AW: sharp s (Eszett)

Kenneth Whistler kenw at sybase.com
Mon Mar 10 21:55:21 CET 2008


Jelte Jansen said:

> But basically, if I understand this right, the problem here is the old
> rule 'when the sharp s symbol is not available, use ss'. Which, even if
> it is wrong, is what we were taught in school. You may blame the dutch
> school system in my case, but whether or not it's true, it's apparently
> engraved in more minds. And I'm guessing the source of the lowercasing
> to 'ss' in CaseFold.txt. Which would be weird, since by definition the
> sharp s is available. Please correct me if I'm wrong here.

I think you are mixing up fallback and casefolding.

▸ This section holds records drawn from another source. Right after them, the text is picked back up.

(* ===== verification/Selection.v ===== *)
(** * Choosing from a list

    Both load balancers of the server ([pkg/rpc/load_balancer.go],
    [pkg/protocol/router.go]) choose an instance in turn or by weight.  This
    file has the indexing and the weight scan they share, with the counting
    lemmas their fairness rests on. *)

From stdpp Require Import base list numbers sets fin_sets list_misc.
From Stdlib Require Import ZArith Lia.
From S2P Require Import Prelude.

Local Open Scope Z_scope.

(** [l[k]]: a Go index expression. *)
Definition index {E A} (l : list A) (k : Z) : outcome E A :=
  if decide (0 <= k) then
    match l !! Z.to_nat k with Some a => Ret a | None => Panic end
  else Panic.

(** [len(l)] *)
Definition llen {A} (l : list A) : Z := Z.of_nat (length l).

Lemma index_inv {E A} (l : list A) k a : index (E := E) l k = Ret a -> a ∈ l.
Proof.
  unfold index. case_decide; [|done]. destruct (l !! Z.to_nat k) eqn:Ek; [|done].
  intros [= ->]. by eapply list_elem_of_lookup_2.
Qed.

Lemma index_in_range {E A} (l : list A) k :
  0 <= k < llen l -> exists a, index (E := E) l k = Ret a /\ l !! Z.to_nat k = Some a.
Proof.
  unfold index, llen. intros Hk. rewrite decide_True by lia.
  destruct (lookup_lt_is_Some_2 l (Z.to_nat k)) as [a Ha]; [lia|]. rewrite Ha. eauto.
Qed.

(** ** Taking turns *)

Lemma rotate_permutation {A} (s : nat) (l : list A) : rotate s l ≡ₚ l.
Proof. unfold rotate. rewrite Permutation_app_comm, take_drop. done. Qed.

(** [len(l)] consecutive values of a counter, reduced modulo [len(l)], visit
    every position of [l] once. *)
Lemma turns_permutation {E A} (s : Z) (l : list A) :
  0 <= s -> l <> [] ->
  (fun k => index (E := E) l (Z.rem (s + Z.of_nat k) (llen l))) <$> seq 0 (length l)
  ≡ₚ Ret <$> l.
Proof.
  intros Hs Hl. transitivity (Ret (E := E) <$> rotate (Z.to_nat s) l);
    [apply reflexive_eq|by rewrite rotate_permutation].
  assert (0 < length l)%nat by (destruct l; simpl; [done|lia]).
  apply list_eq. intros k. rewrite !list_lookup_fmap.
  destruct (decide (k < length l)%nat) as [Hk|Hk].
  - rewrite lookup_seq_lt, lookup_rotate_r by done. simpl.
    rewrite Z.rem_mod_nonneg by (unfold llen; lia).
    pose proof (Z.mod_pos_bound (s + Z.of_nat k) (llen l)) as Hb. unfold llen in *.
    destruct (index_in_range (E := E) l ((s + Z.of_nat k) mod llen l)) as (a & Ha & Hl');
      [unfold llen; lia|]. unfold llen in *. rewrite Ha.
    unfold rotate_nat_add. rewrite Z2Nat.id by done. by rewrite Hl'.
  - rewrite lookup_seq_ge by lia. simpl. rewrite (lookup_ge_None_2 (rotate _ _)); [done|].
    rewrite length_rotate. lia.
Qed.

(** [W] consecutive values of a counter, reduced modulo [W], are the numbers
    below [W]. *)
Lemma turns_targets (c W : Z) :
  0 <= c -> 0 < W ->
  (fun k => Z.rem (c + Z.of_nat k) W) <$> seq 0 (Z.to_nat W) ≡ₚ seqZ 0 W.
Proof.
  intros Hc HW. set (get (o : outcome unit Z) := match o with Ret t => t | _ => 0 end).
  assert (llen (seqZ 0 W) = W) as HL by (unfold llen; rewrite length_seqZ; lia).
  pose proof (turns_permutation (E := unit) c (seqZ 0 W) Hc) as Hp.
  rewrite HL, length_seqZ in Hp. apply (fmap_Permutation get) in Hp.
  2: { intros E. rewrite E in HL. unfold llen in HL. simpl in HL. lia. }
  rewrite <- !list_fmap_compose in Hp.
  replace (seqZ 0 W) with (get ∘ Ret <$> seqZ 0 W) by apply list_fmap_id.
  rewrite <- Hp. apply reflexive_eq, list_fmap_ext. intros _ k _. simpl.
  pose proof (Z.rem_bound_pos (c + Z.of_nat k) W) as Hb.
  destruct (index_in_range (E := unit) (seqZ 0 W) (Z.rem (c + Z.of_nat k) W)) as (t & -> & Ht); [lia|].
  apply lookup_seqZ in Ht. simpl. lia.
Qed.

(** ** Choosing by weight *)

Section weights.
Context {A : Type} (w : A -> Z).

(** The running total of the weights in an [int]. *)
Definition total (l : list A) : Z := foldl (fun acc a => int64 (acc + w a)) 0 l.

(** The first element at which the running total passes [target]. *)
Fixpoint scan (target current : Z) (l : list A) : option A :=
  match l with
  | [] => None
  | a :: l =>
      let current := int64 (current + w a) in
      if target <? current then Some a else scan target current l
  end.

(** The sum the total computes when it does not overflow. *)
Fixpoint sum (l : list A) : Z :=
  match l with [] => 0 | a :: l => w a + sum l end.

Lemma sum_nonneg l : (forall a, a ∈ l -> 0 <= w a) -> 0 <= sum l.
Proof.
  induction l as [|a l IH]; simpl; intros H; [done|].
  specialize (IH (fun b Hb => H b (list_elem_of_further _ _ _ Hb))).
  specialize (H a (list_elem_of_here _ _)). lia.
Qed.

Lemma foldl_total l acc :
  (forall a, a ∈ l -> 0 <= w a) -> 0 <= acc -> acc + sum l < 2 ^ 63 ->
  foldl (fun acc a => int64 (acc + w a)) acc l = acc + sum l.
Proof.
  revert acc. induction l as [|a l IH]; simpl; intros acc Hw Hacc Hs; [lia|].
  assert (forall b, b ∈ l -> 0 <= w b) as Hw' by (intros; apply Hw; set_solver).
  pose proof (sum_nonneg l Hw'). assert (0 <= w a) by (apply Hw; set_solver).
  rewrite int64_small by lia. rewrite IH; [lia|done|lia..].
Qed.

Lemma total_sum l : (forall a, a ∈ l -> 0 <= w a) -> sum l < 2 ^ 63 -> total l = sum l.
Proof. intros. by apply (foldl_total l 0). Qed.

Lemma scan_elem t current l a : scan t current l = Some a -> a ∈ l.
Proof.
  revert current. induction l as [|b l IH]; simpl; intros current; [done|].
  case_match; [intros [= ->]; apply list_elem_of_here|]. intros. apply list_elem_of_further. eauto.
Qed.

Lemma scan_some l current t :
  (forall a, a ∈ l -> 0 <= w a) -> 0 <= current -> current + sum l < 2 ^ 63 ->
  current <= t < current + sum l -> exists a, a ∈ l /\ scan t current l = Some a.
Proof.
  revert current. induction l as [|a l IH]; simpl; intros current Hw Hc Hs Ht; [lia|].
  assert (forall b, b ∈ l -> 0 <= w b) as Hw' by (intros; apply Hw; set_solver).
  pose proof (sum_nonneg l Hw'). assert (0 <= w a) by (apply Hw; set_solver).
  rewrite int64_small by lia. destruct (Z.ltb_spec t (current + w a)); [set_solver|].
  destruct (IH (current + w a)) as (b & Hb & He); [done|lia..|]. set_solver.
Qed.

(** Of the targets between [current] and the total, as many choose [a] as its
    weight says. *)
Lemma scan_count `{EqDecision A} l current a :
  (forall a, a ∈ l -> 0 <= w a) -> 0 <= current -> current + sum l < 2 ^ 63 ->
  NoDup l -> a ∈ l ->
  Z.of_nat (length (filter (fun t => scan t current l = Some a) (seqZ current (sum l)))) = w a.
Proof.
  revert current. induction l as [|b l IH]; simpl; intros current Hw Hc Hs Hd Ha; [set_solver|].
  apply NoDup_cons in Hd as [Hb Hd].
  assert (forall b, b ∈ l -> 0 <= w b) as Hw' by (intros; apply Hw; set_solver).
  pose proof (sum_nonneg l Hw'). assert (0 <= w b) by (apply Hw; set_solver).
  rewrite seqZ_app, filter_app, length_app by lia. rewrite int64_small by lia.
  rewrite (filter_ext_in _ (fun _ => b = a) (seqZ current (w b))).
  2: { intros t Ht%elem_of_seqZ. destruct (Z.ltb_spec t (current + w b)); [naive_solver|lia]. }
  rewrite (filter_ext_in _ (fun t => scan t (current + w b) l = Some a) (seqZ (current + w b) (sum l))).
  2: { intros t Ht%elem_of_seqZ. destruct (Z.ltb_spec t (current + w b)); [lia|done]. }
  destruct (decide (b = a)) as [<-|Hne].
  - rewrite (filter_all _ (seqZ current (w b))) by done.
    rewrite (filter_none _ (seqZ (current + w b) (sum l))) by (intros t _ ?%scan_elem; done).
    rewrite length_seqZ. simpl. lia.
  - rewrite (filter_none _ (seqZ current (w b))) by done. simpl.
    apply IH; [done|lia..|done|set_solver].
Qed.

End weights.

Fallback is the kind of issue you have when some character
(or glyph) is not available for use (or rendering), and you
need to fall back to something which *is* available. What you
choose for fallback depends on what you have available, but
you generally choose something which is mnemonic in some
way and is related to what is missing.

Casefolding -- at least the casefolding formally defined in
the Unicode data file, CaseFolding.txt -- is another matter
entirely. That file defines formal equivalence classes based
on case mapping relationships. For most simple case mappings
of the type a --uc--> A and A --lc--> a, you have a symmetric
relationship in the case mappings and a simple case pair.
That case pair then is identified as an equivalence
class {a, A}, and for the purposes of casefolding, one
element of each equivalence class (the lowercase of the pair)
is taken as the "folding" for all elements of the class.

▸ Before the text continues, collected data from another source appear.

(* ===== verification/Message.v ===== *)
(** * The internal message format ([pkg/protocol/message.go])

    [Message] is the record of the source with its fixed-width fields as [Z];
    [Encode] writes a zeroed buffer of the computed length piece by piece, in
    the source's order and at the source's offsets, and [Decode] reads it back
    with the source's length checks.  The header is declared to be [HeaderSize]
    = 20 bytes long, but its last field, [PayloadLength], sits at [18:22]. *)

From stdpp Require Import base gmap strings list fin_maps.
From Stdlib Require Import ZArith Lia.
From S2P Require Import Prelude.

Local Open Scope Z_scope.

(** ** Constants *)

Definition ServiceTypeUnknown : Z := 0.
Definition ServiceTypeGateway : Z := 1.
Definition ServiceTypeChat : Z := 2.
Definition ServiceTypeGame : Z := 3.
Definition ServiceTypeAuth : Z := 4.
Definition ServiceTypeMatchmaker : Z := 5.
Definition ServiceTypeLocation : Z := 6.
Definition ServiceTypeCombat : Z := 7.
Definition ServiceTypeInventory : Z := 8.
Definition ServiceTypeQuest : Z := 9.

Definition ProtocolVersion : Z := 1.

Definition FlagNone : Z := 0.
Definition FlagEncrypted : Z := 1.
Definition FlagCompressed : Z := 2.
Definition FlagReliable : Z := 4.
Definition FlagOrdered : Z := 8.
Definition FlagAck : Z := 16.
Definition FlagSystem : Z := 32.
Definition FlagPing : Z := 64.
Definition FlagPong : Z := 128.

Definition MaxMessageSize : Z := 10 * 1024 * 1024.
Definition HeaderSize : nat := 20.
Definition MaxPayloadSize : Z := MaxMessageSize - Z.of_nat HeaderSize.
Definition MaxServiceNameSize : Z := 32.

(** ** The message record *)

Record Message := MkMessage {
  Version : Z;             (* uint8 *)
  Flags : Z;               (* uint8 *)
  ServiceType : Z;         (* uint16 *)
  MessageType : Z;         (* uint16 *)
  SequenceID : Z;          (* uint32 *)
  Timestamp : Z;           (* uint64 *)
  PayloadLength : Z;       (* uint32 *)
  SourceService : string;
  DestinationService : string;
  CorrelationID : string;
  SessionID : string;
  Payload : list byte
}.

(** The values the Go types of the fields admit. *)
Record message_typed (m : Message) : Prop := {
  typed_version : in_u 8 (Version m);
  typed_flags : in_u 8 (Flags m);
  typed_service : in_u 16 (ServiceType m);
  typed_message : in_u 16 (MessageType m);
  typed_sequence : in_u 32 (SequenceID m);
  typed_timestamp : in_u 64 (Timestamp m);
  typed_length : in_u 32 (PayloadLength m)
}.

(** [now] is [uint64(time.Now().UnixMicro())]. *)
Definition NewMessage (now serviceType messageType : Z) (payload : list byte) : Message :=
  {| Version := ProtocolVersion;
     Flags := FlagNone;
     ServiceType := serviceType;
     MessageType := messageType;
     SequenceID := 0;
     Timestamp := now;
     PayloadLength := uwrap 32 (Z.of_nat (length payload));
     SourceService := "";
     DestinationService := "";
     CorrelationID := "";
     SessionID := "";
     Payload := payload |}.

Definition set_flags (m : Message) (f : Z) : Message :=
  {| Version := Version m; Flags := f; ServiceType := ServiceType m;
     MessageType := MessageType m; SequenceID := SequenceID m;
     Timestamp := Timestamp m; PayloadLength := PayloadLength m;
     SourceService := SourceService m; DestinationService := DestinationService m;
     CorrelationID := CorrelationID m; SessionID := SessionID m;
     Payload := Payload m |}.

Definition SetFlag (m : Message) (flag : Z) : Message :=
  set_flags m (Z.lor (Flags m) flag).

(** [m.Flags &= ^flag], the complement taken on eight bits. *)
Definition ClearFlag (m : Message) (flag : Z) : Message :=
  set_flags m (Z.land (Flags m) (uwrap 8 (Z.lnot flag))).

Definition HasFlag (m : Message) (flag : Z) : bool :=
  negb (Z.land (Flags m) flag =? 0).

(** A fresh record with the same fields; the payload is copied into a zeroed
    slice of its length. *)
Definition Clone (m : Message) : Message :=
  {| Version := Version m; Flags := Flags m; ServiceType := ServiceType m;
     MessageType := MessageType m; SequenceID := SequenceID m;
     Timestamp := Timestamp m; PayloadLength := PayloadLength m;
     SourceService := SourceService m; DestinationService := DestinationService m;
     CorrelationID := CorrelationID m; SessionID := SessionID m;
     Payload := blit 0 (Payload m) (replicate (length (Payload m)) Byte.x00) |}.

(** ** Encoding *)

Inductive MsgError :=
  | ErrPayloadTooBig (size : nat)
  | ErrSourceNameTooLong (size : nat)
  | ErrDestNameTooLong (size : nat)
  | ErrShortHeader
  | ErrVersion (v : Z)
  | ErrShortSourceLen
  | ErrShortSource
  | ErrShortDestLen
  | ErrShortDest
  | ErrShortCorrelationLen
  | ErrShortCorrelation
  | ErrShortSessionLen
  | ErrShortSession
  | ErrShortPayload.

(** [uint16(len(s))] *)
Definition len16 (s : string) : Z := uwrap 16 (Z.of_nat (strlen s)).

(** The fixed header. *)
Definition put_header (m : Message) (buffer : list byte) : outcome MsgError (list byte) :=
  buffer ← put_at 0 1 [byte_of (Version m)] buffer;
  buffer ← put_at 1 2 [byte_of (Flags m)] buffer;
  buffer ← put_at 2 4 (be_put 2 (ServiceType m)) buffer;
  buffer ← put_at 4 6 (be_put 2 (MessageType m)) buffer;
  buffer ← put_at 6 10 (be_put 4 (SequenceID m)) buffer;
  buffer ← put_at 10 18 (be_put 8 (Timestamp m)) buffer;
  put_at 18 22 (be_put 4 (PayloadLength m)) buffer.

(** The length prefix and the contents of one variable field, at [offset]. *)
Definition put_string (s : string) (st : list byte * nat) : outcome MsgError (list byte * nat) :=
  let '(buffer, offset) := st in
  let n := Z.to_nat (len16 s) in
  buffer ← put_at offset (offset + 2) (be_put 2 (len16 s)) buffer;
  let offset := (offset + 2)%nat in
  buffer ← put_at offset (offset + n) (str_bytes s) buffer;
  Ret (buffer, (offset + n)%nat).

Definition Encode (m : Message) : outcome MsgError (list byte) :=
  fail_if (MaxPayloadSize <? Z.of_nat (length (Payload m)))
    (ErrPayloadTooBig (length (Payload m)));;
  fail_if (MaxServiceNameSize <? Z.of_nat (strlen (SourceService m)))
    (ErrSourceNameTooLong (strlen (SourceService m)));;
  fail_if (MaxServiceNameSize <? Z.of_nat (strlen (DestinationService m)))
    (ErrDestNameTooLong (strlen (DestinationService m)));;
  let totalLength :=
    (HeaderSize + (2 + Z.to_nat (len16 (SourceService m)))
     + (2 + Z.to_nat (len16 (DestinationService m)))
     + (2 + Z.to_nat (len16 (CorrelationID m)))
     + (2 + Z.to_nat (len16 (SessionID m)))
     + length (Payload m))%nat in
  let buffer := replicate totalLength Byte.x00 in
  buffer ← put_header m buffer;
  st ← put_string (SourceService m) (buffer, HeaderSize);
  st ← put_string (DestinationService m) st;
  st ← put_string (CorrelationID m) st;
  '(buffer, offset) ← put_string (SessionID m) st;
  put_at offset (length buffer) (Payload m) buffer.

(** ** Decoding *)

(** One length-prefixed field of [data] at [offset]: [eLen] when the prefix is
    cut off, [eBody] when the contents are. *)
Definition get_string (data : list byte) (offset : nat) (eLen eBody : MsgError) :
    outcome MsgError (string * nat) :=
  fail_if (length data <? offset + 2)%nat eLen;;
  let n := Z.to_nat (be_get (sub offset 2 data)) in
  let offset := (offset + 2)%nat in
  fail_if (length data <? offset + n)%nat eBody;;
  Ret (bytes_str (sub offset n data), (offset + n)%nat).

(** [spare] holds the bytes of the backing array past [len(data)], so that
    [cap(data) = length data + length spare]: a Go slice expression may reach
    them, and it panics past them. *)
Definition Decode (spare data : list byte) : outcome MsgError Message :=
  fail_if (length data <? HeaderSize)%nat ErrShortHeader;;
  panic_unless (22 <=? length (data ++ spare))%nat;;
  let backing := data ++ spare in
  let version := be_get (sub 0 1 data) in
  let flags := be_get (sub 1 1 data) in
  let serviceType := be_get (sub 2 2 data) in
  let messageType := be_get (sub 4 2 data) in
  let sequenceID := be_get (sub 6 4 data) in
  let timestamp := be_get (sub 10 8 data) in
  let payloadLength := be_get (sub 18 4 backing) in
  fail_if (negb (version =? ProtocolVersion)) (ErrVersion version);;
  '(source, offset) ← get_string data HeaderSize ErrShortSourceLen ErrShortSource;
  '(dest, offset) ← get_string data offset ErrShortDestLen ErrShortDest;
  '(corr, offset) ← get_string data offset ErrShortCorrelationLen ErrShortCorrelation;
  '(sess, offset) ← get_string data offset ErrShortSessionLen ErrShortSession;
  fail_if (length data <? offset + Z.to_nat payloadLength)%nat ErrShortPayload;;
  Ret {| Version := version; Flags := flags; ServiceType := serviceType;
         MessageType := messageType; SequenceID := sequenceID;
         Timestamp := timestamp; PayloadLength := payloadLength;
         SourceService := source; DestinationService := dest;
         CorrelationID := corr; SessionID := sess;
         Payload := sub offset (Z.to_nat payloadLength) data |}.

(** ** What [Encode] writes *)

(** The contents of a variable field that fit its 16-bit length prefix. *)
Definition trunc16 (s : string) : list byte := take (Z.to_nat (Z.of_nat (strlen s) mod 65536)) (str_bytes s).

Lemma trunc16_len s : trunc16 s = take (Z.to_nat (len16 s)) (str_bytes s).
Proof. done. Qed.

Definition wire_field (s : string) : list byte := be_put 2 (len16 s) ++ trunc16 s.

(** The eighteen bytes before [PayloadLength]. *)
Definition wire_head (m : Message) : list byte :=
  byte_of (Version m) :: byte_of (Flags m) ::
  be_put 2 (ServiceType m) ++ be_put 2 (MessageType m) ++
  be_put 4 (SequenceID m) ++ be_put 8 (Timestamp m).

(** Only the upper half of [PayloadLength] survives: the prefix of the source
    service is written over the lower half. *)
Definition wire_tail (m : Message) : list byte :=
  wire_field (SourceService m) ++ wire_field (DestinationService m) ++
  wire_field (CorrelationID m) ++ wire_field (SessionID m) ++ Payload m.

Definition wire (m : Message) : list byte :=
  wire_head m ++ be_put 2 (PayloadLength m / 65536) ++ wire_tail m.

(** The three checks of [Encode] on the sizes of its fields. *)
Definition encodable (m : Message) : Prop :=
  Z.of_nat (length (Payload m)) <= MaxPayloadSize
  /\ Z.of_nat (strlen (SourceService m)) <= MaxServiceNameSize
  /\ Z.of_nat (strlen (DestinationService m)) <= MaxServiceNameSize.

Lemma len16_range s : 0 <= len16 s < 65536.
Proof. apply (uwrap_range 16). lia. Qed.

Lemma len16_le s : (Z.to_nat (len16 s) <= strlen s)%nat.
Proof.
  unfold len16, uwrap. pose proof (Z.mod_le (Z.of_nat (strlen s)) (2 ^ 16)). lia.
Qed.

Lemma length_trunc16 s : length (trunc16 s) = Z.to_nat (len16 s).
Proof.
  rewrite trunc16_len. pose proof (len16_le s). unfold strlen in *.
  rewrite length_take. lia.
Qed.

Lemma trunc16_short s : Z.of_nat (strlen s) < 65536 -> trunc16 s = str_bytes s.
Proof.
  intros. rewrite trunc16_len. unfold len16. rewrite uwrap_small by (unfold in_u; lia).
  rewrite Nat2Z.id. unfold strlen. by rewrite take_ge.
Qed.

Lemma length_wire_head m : length (wire_head m) = 18%nat.
Proof.
  unfold wire_head. cbn [length]. rewrite !length_app, !length_be_put. lia.
Qed.

Lemma length_wire_field s : length (wire_field s) = (2 + Z.to_nat (len16 s))%nat.
Proof. unfold wire_field. by rewrite length_app, length_be_put, length_trunc16. Qed.

Lemma put_string_zeros s w n :
  (2 + Z.to_nat (len16 s) <= n)%nat ->
  put_string s (w ++ replicate n Byte.x00, length w)
  = Ret ((w ++ wire_field s) ++ replicate (n - length (wire_field s)) Byte.x00,
         length (w ++ wire_field s)).
Proof.
  intros Hn. pose proof (len16_le s). unfold strlen in *. unfold put_string.
  rewrite put_at_zeros by len. gosimpl.
  rewrite put_at_zeros by len. gosimpl.
  rewrite take_ge by len. unfold wire_field. rewrite trunc16_len.
  replace (length w + 2 + Z.to_nat (len16 s) - (length w + 2))%nat
    with (Z.to_nat (len16 s)) by lia.
  rewrite <- !app_assoc. do 2 f_equal; [do 4 f_equal|]; len.
Qed.

Lemma be_put_4_2 z : be_put 4 z = be_put 2 (z / 65536) ++ be_put 2 z.
Proof. apply (be_put_split 2 2). Qed.

(** What a previous write left in the two bytes of a length prefix is lost. *)
Lemma put_string_overlap s w x n :
  length x = 2%nat ->
  put_string s ((w ++ x) ++ replicate n Byte.x00, length w)
  = put_string s (w ++ replicate (2 + n) Byte.x00, length w).
Proof.
  intros Hx. unfold put_string, put_at, panic_unless.
  rewrite (proj2 (Nat.leb_le _ (length ((w ++ x) ++ _)))) by len.
  rewrite (proj2 (Nat.leb_le _ (length (w ++ _)))) by len.
  rewrite (proj2 (Nat.leb_le (length w) _)) by lia.
  rewrite replicate_add, <- app_assoc. cbn [andb mbind outcome_bind].
  rewrite (blit_app _ _ w x), (blit_app _ _ w (replicate 2 _)) by len. done.
Qed.

Lemma put_header_zeros m n :
  (22 <= n)%nat ->
  put_header m (replicate n Byte.x00)
  = Ret ((wire_head m ++ be_put 4 (PayloadLength m)) ++ replicate (n - 22) Byte.x00).
Proof.
  intros Hn. unfold put_header. rewrite <- (app_nil_l (replicate n _)).
  do 7 (rewrite put_at_zeros; [gosimpl; rewrite take_ge by len | len..]).
  unfold wire_head. rewrite <- !app_assoc. cbn [app]. rewrite <- !app_assoc.
  do 9 f_equal. len.
Qed.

The complication sets in when you have *non*-symmetric case
mappings, as for German sharp s:

   s --uc--> S,  S --lc--> s
   ß --uc--> SS, SS --lc--> ss
   ss --uc--> SS
   
For full casefolding, that creates an equivalence class
{ss, ß, SS}, and the "ss" is taken as the "folding" for
all elements of that class.

So this determination has nothing to do with fallback, per se,
but results from asymmetric case mapping.


> So if IDNAbis would make an exception for the sharp S, and allow it as
> a separate symbol, would there be people running to their lawyers
> because they think it's equivalent to ss too ...

It *is* equivalent to ss, too. It just depends on what level
and type of equivalence you are talking about. They aren't
equivalent for spelling, obviously -- but they *are* equivalent
for some types of searching and sorting.

> (even besides the backwards
> compatibility problem)? And wouldn't every other protocol that needs
> normalization need this exception?

No. By the way, normalization and casefolding are not the same
at all. U+00DF LATIN SMALL LETTER SHARP S is completely
unaffected by *all* forms of Unicode normalization.

> In which case it would probably be a
> better mission to try and get the casefolding entry out of Unicode.

I think not. I don't think there is anything wrong at all with
the casefolding treatment of ß in the Unicode Character Database,
and I doubt that the UTC would countenance a change for it,
because of the significant (negative) impact that would have on
implementations using those data files.